EXERCISE GOAL -
Instruction for the data below: set down exactly the lines from the line with "(** [struct ooo_regs]" to the line with "(at_ 14%nat) (at_", inclusive, and no others.

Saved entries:
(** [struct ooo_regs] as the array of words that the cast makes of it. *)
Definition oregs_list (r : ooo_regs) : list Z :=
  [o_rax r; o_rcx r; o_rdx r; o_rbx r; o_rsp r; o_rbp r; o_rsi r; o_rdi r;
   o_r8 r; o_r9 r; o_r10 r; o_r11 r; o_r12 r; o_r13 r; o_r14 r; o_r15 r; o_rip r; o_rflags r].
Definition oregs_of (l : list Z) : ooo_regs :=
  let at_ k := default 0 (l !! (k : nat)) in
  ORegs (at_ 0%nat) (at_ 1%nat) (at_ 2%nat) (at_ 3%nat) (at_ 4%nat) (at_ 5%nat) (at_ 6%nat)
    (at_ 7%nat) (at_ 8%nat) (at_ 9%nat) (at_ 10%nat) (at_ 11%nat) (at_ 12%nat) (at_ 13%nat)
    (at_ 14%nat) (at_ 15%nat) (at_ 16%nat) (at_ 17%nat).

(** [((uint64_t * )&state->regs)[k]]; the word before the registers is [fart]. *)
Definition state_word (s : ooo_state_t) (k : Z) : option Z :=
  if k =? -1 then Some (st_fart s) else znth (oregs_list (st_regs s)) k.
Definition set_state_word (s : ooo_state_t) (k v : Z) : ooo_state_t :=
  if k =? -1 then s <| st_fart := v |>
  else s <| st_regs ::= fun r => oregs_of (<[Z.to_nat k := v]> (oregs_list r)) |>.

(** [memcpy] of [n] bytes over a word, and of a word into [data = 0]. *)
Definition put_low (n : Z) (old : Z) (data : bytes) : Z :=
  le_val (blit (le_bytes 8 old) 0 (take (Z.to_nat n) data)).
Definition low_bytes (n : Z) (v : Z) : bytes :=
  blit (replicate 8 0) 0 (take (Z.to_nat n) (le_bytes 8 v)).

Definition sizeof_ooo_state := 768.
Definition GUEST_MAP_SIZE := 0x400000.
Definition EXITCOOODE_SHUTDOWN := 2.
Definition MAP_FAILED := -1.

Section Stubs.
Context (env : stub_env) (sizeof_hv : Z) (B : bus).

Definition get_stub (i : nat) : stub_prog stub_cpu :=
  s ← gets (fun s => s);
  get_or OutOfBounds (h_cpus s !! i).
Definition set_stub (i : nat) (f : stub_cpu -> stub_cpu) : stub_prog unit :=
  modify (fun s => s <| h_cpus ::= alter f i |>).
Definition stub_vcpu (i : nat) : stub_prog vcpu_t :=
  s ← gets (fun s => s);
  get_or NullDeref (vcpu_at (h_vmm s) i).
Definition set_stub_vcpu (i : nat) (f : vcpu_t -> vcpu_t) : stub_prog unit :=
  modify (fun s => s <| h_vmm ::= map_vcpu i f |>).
==
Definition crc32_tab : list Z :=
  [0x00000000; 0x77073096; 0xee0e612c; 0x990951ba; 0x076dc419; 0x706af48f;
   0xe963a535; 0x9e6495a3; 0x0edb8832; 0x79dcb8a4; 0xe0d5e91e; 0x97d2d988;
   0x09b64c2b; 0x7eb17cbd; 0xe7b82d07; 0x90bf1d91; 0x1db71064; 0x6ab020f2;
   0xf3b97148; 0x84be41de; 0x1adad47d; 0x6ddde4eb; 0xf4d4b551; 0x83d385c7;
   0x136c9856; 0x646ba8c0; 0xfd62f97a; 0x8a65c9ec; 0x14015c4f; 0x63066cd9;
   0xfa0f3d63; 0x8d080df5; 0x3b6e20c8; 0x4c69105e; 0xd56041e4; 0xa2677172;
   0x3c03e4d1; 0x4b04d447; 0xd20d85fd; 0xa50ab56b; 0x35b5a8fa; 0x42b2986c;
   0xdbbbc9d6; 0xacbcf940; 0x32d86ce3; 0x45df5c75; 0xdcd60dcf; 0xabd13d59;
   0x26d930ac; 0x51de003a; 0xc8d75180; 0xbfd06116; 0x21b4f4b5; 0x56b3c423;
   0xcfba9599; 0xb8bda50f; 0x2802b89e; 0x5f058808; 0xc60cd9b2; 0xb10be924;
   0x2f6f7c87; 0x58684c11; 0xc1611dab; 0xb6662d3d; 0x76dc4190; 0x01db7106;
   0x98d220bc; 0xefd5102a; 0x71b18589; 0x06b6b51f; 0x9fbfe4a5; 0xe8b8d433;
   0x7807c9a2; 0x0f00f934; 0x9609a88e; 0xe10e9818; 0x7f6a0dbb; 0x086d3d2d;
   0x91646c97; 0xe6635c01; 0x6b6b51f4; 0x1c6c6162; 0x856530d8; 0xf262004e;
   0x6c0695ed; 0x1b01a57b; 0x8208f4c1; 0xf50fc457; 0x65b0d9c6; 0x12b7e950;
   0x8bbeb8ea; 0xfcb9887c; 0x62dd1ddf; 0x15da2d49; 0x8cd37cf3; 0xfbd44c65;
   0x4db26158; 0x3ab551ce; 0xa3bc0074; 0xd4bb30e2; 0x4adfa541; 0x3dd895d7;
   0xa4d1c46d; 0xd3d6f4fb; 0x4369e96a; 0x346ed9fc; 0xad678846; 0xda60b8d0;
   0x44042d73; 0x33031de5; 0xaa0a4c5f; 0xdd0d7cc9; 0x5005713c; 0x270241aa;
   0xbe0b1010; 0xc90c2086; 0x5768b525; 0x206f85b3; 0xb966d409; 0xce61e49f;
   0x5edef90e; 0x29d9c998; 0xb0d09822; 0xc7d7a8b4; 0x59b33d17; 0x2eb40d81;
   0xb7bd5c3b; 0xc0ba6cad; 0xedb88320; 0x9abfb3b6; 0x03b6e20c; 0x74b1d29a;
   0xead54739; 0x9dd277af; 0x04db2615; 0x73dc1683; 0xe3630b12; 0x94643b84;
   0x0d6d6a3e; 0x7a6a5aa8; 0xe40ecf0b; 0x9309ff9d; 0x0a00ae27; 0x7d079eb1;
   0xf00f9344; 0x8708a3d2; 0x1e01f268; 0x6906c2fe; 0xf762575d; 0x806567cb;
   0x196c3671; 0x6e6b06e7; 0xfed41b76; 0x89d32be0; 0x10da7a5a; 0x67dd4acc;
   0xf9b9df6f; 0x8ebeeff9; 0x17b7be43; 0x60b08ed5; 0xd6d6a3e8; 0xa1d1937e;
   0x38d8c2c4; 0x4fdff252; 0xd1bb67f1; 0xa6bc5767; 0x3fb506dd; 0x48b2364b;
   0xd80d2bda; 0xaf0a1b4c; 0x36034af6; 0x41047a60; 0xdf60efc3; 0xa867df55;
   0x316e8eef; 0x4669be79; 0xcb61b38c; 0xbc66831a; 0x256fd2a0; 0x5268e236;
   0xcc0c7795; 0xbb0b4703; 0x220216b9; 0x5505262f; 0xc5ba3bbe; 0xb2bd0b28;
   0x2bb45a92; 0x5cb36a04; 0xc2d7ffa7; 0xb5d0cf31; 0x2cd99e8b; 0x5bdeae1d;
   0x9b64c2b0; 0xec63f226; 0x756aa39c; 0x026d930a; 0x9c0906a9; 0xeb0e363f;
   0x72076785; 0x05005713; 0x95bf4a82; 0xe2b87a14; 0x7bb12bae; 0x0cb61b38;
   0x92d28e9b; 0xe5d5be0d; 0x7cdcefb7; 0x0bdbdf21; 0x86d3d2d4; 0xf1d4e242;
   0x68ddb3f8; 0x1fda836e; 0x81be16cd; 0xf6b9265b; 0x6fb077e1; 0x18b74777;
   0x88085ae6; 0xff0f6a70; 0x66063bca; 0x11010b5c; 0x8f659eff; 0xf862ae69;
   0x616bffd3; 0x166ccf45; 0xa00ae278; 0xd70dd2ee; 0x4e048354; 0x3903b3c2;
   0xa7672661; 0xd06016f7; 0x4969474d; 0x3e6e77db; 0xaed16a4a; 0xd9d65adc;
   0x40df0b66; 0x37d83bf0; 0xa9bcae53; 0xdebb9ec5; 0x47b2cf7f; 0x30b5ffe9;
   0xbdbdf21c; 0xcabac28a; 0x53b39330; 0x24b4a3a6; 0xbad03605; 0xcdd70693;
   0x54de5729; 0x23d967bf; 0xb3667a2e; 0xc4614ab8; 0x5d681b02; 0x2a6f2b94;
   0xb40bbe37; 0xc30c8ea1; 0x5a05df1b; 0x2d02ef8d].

ANSWER BOX -
(** [struct ooo_regs] as the array of words that the cast makes of it. *)
Definition oregs_list (r : ooo_regs) : list Z :=
  [o_rax r; o_rcx r; o_rdx r; o_rbx r; o_rsp r; o_rbp r; o_rsi r; o_rdi r;
   o_r8 r; o_r9 r; o_r10 r; o_r11 r; o_r12 r; o_r13 r; o_r14 r; o_r15 r; o_rip r; o_rflags r].
Definition oregs_of (l : list Z) : ooo_regs :=
  let at_ k := default 0 (l !! (k : nat)) in
  ORegs (at_ 0%nat) (at_ 1%nat) (at_ 2%nat) (at_ 3%nat) (at_ 4%nat) (at_ 5%nat) (at_ 6%nat)
    (at_ 7%nat) (at_ 8%nat) (at_ 9%nat) (at_ 10%nat) (at_ 11%nat) (at_ 12%nat) (at_ 13%nat)
    (at_ 14%nat) (at_ 15%nat) (at_ 16%nat) (at_ 17%nat).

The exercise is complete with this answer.